- Born: 31 August 1966 (age 60) Cerralvo, Nuevo León, Mexico
- Education: Autonomous University of Nuevo León
- Occupation: Politician
- Political party: PAN
- Spouse: Gloria Elizabeth Rios Pruneda
- Children: 3

= Baltazar Martínez Montemayor =

Mexican politician (born 1966)

Baltazar Martínez Montemayor (born August 31, 1966) is a Mexican politician from the National Action Party. He serves as a federal deputy of the LXIII Legislature of the Mexican Congress, representing Nuevo León and the second electoral region.

==Life==
After obtaining his Licentiate in business administration from the Autonomous University of Nuevo León in 1987, Martínez founded Grupo Plaza Cerralvo, S.A. de C.V., and was its general administrator from 1992 to 2009. His political career began in the mid-1990s as a town councilor in Cerralvo and in the Human Resources department of the state government of Nuevo León. He joined the PAN in 2001 and began teaching classes to PAN politicians at the national and state levels. He also was the local PAN's secretary of organization from 2000 to 2003 and its municipal-level president from 2004 to 2010.

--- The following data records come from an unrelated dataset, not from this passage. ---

(** C6: SPEAK requests are answered and spoken in the order they arrive.  SPEAK requests that
    come while one is in progress are each answered at once with a PENDING response.  When the
    engine then completes the request in progress and, one after the other, starts and completes
    what it is sent, the owner is told exactly: the request in progress is complete, and for
    every queued request, in order, that it goes to the engine, that it is in progress (by a
    SPEECH-MARKER event) and that it is complete.  The machine ends idle with an empty queue. *)
Theorem synth_queue_fifo r pr (ms : list synth_message) (w : world) :
  speak_ok r ->
  Forall (fun m => speak_ok m /\ message_type (start_line m) = MRCP_MESSAGE_TYPE_REQUEST) ms ->
  exists a' w', run (map Update ms ++ drain r (map (queued pr) ms)) (speaking None r [] pr, w) =
    Some (tt, (mk_synth true SYNTHESIZER_STATE_IDLE false a' None [] pr, w ++ w')) /\
    map brief w' = map pending_brief ms ++ completed_brief r :: concat (map spoken_brief ms).
Proof.
  intros Hr Hms. rewrite sm_run_app.
  destruct (enqueue_run r pr ms [] None w Hms ltac:(done)) as (a1 & w1 & -> & Ha1 & Hw1).
  destruct (drain_run a1 r pr ms (w ++ w1) Hr Hms Ha1) as (a2 & w2 & E & Hw2).
  exists a2, (w1 ++ w2). cbn [app]. rewrite E, app_assoc. split; [done|].
  by rewrite map_app, Hw1, Hw2.
Qed.
End Queue.

(** * STOP and deactivation *)

Section Stop.
Context `{A : Apr} {LA : AprLaws A} `{F : CFloat}.

Abbreviation world := (list (output synth_message)).
#[local] Existing Instance recorder.
Abbreviation run := (sm_run (W := world) synth_update synth_deactivate).

(** A STOP request that does not select the SPEAK request in progress is answered at once:
    with or without a list of request identifiers it removes exactly the selected requests from
    the queue, keeping the order of the others, and the success response lists the identifiers
    of the removed requests, the first five of them. *)
Theorem synth_stop_pending s m (w : world) :
  active s = true -> synth_message_ok m ->
  message_type (start_line m) = MRCP_MESSAGE_TYPE_REQUEST ->
  method_id (start_line m) = method_num SYNTHESIZER_STOP ->
  (forall r, speaker s = Some r -> selects (selective_ids m) (request_id (start_line r)) = false) ->
  exists b m', synth_update m (s, w) =
    Some (b, (s <| queue := pending_rest (selective_ids m) (queue s) |> <| active_request := None |>,
              w ++ [Dispatched m'])) /\
    start_line m' = response_line (start_line m) /\
    exists g, mrcp_generic_header_get m' = Some g /\
      active_request_id_list g =
        take MAX_ACTIVE_REQUEST_ID_COUNT (pending_ids (selective_ids m) (queue s)).
Proof.
  intros Hact Hm Hty Hme Hsel.
  destruct (pending_requests_remove_defined m (mrcp_response_create (Some m)) (queue s)
    (response_generic_ok m _ (ok_resource m Hm) (synth_resource_ok _))) as (m' & E & Hg & (Hl & _) & g & Hget & Hids).
  exists true, m'. split; [|split].
  - unfold synth_update, mrcp_state_machine_update, synth_state_update. rewrite Hty.
    unfold synth_request_state_update. rewrite Hme.
    change (enum_of _ _) with (Some SYNTHESIZER_STOP). cbn [synth_request_method].
    destruct s as [ac st ip ar sp q pr]. cbn in Hact, Hsel, E. subst ac.
    unfold synth_request_stop, synth_pending_requests_remove, bind, get_sm, gets. cbn.
    assert (Hs : match sp with Some sp => selects (selective_ids m) (request_id (start_line sp))
                 | None => false end = false) by (destruct sp; [by apply Hsel|done]).
    rewrite Hs. cbn. rewrite E. cbn. reflexivity.
  - by rewrite Hl, response_create_start_line.
  - exists g. split; [exact Hget|]. rewrite Hids. unfold ids_append.
    destruct (response_created_for m _ (ok_resource m Hm) (synth_resource_ok _))
      as (_ & _ & _ & _ & vt & _ & Hgen & _).
    unfold mrcp_generic_header_get. rewrite Hgen. done.
Qed.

After a three-year term as a local deputy in the LXXI Legislature of the Congress of Nuevo León, which met from 2006 to 2009, the PAN sent Martínez to the federal Chamber of Deputies for the first time in 2009, for the LXI Legislature. He sat on the Communications, Hydraulic Resources, Tourism, and Special for the Cuenca de Burgos Region Commissions. He also continued to serve as a state- and national-level councilor in the PAN, and after his term as a federal deputy expired, he was named the Chief Clerk of the Congress of Nuevo León.

For the second time, the PAN placed Martínez on its list from the second region, returning Martínez to San Lázaro for the LXIII Legislature. He served on the Infrastructure, Municipal Development and Hydraulic Resources Commissions; he was also an unused backup senator for the LXI and LXIII Legislatures.

==Personal==
Martínez Montemayor's son, Baltazar Martínez Ríos, was elected mayor of Cerralvo in 2015, at the age of 25; he is the first PAN mayor in Cerralvo's history and the youngest in Nuevo León. Martínez Montemayor's brother was kidnapped in July 2010 while en route to visit relatives in the United States.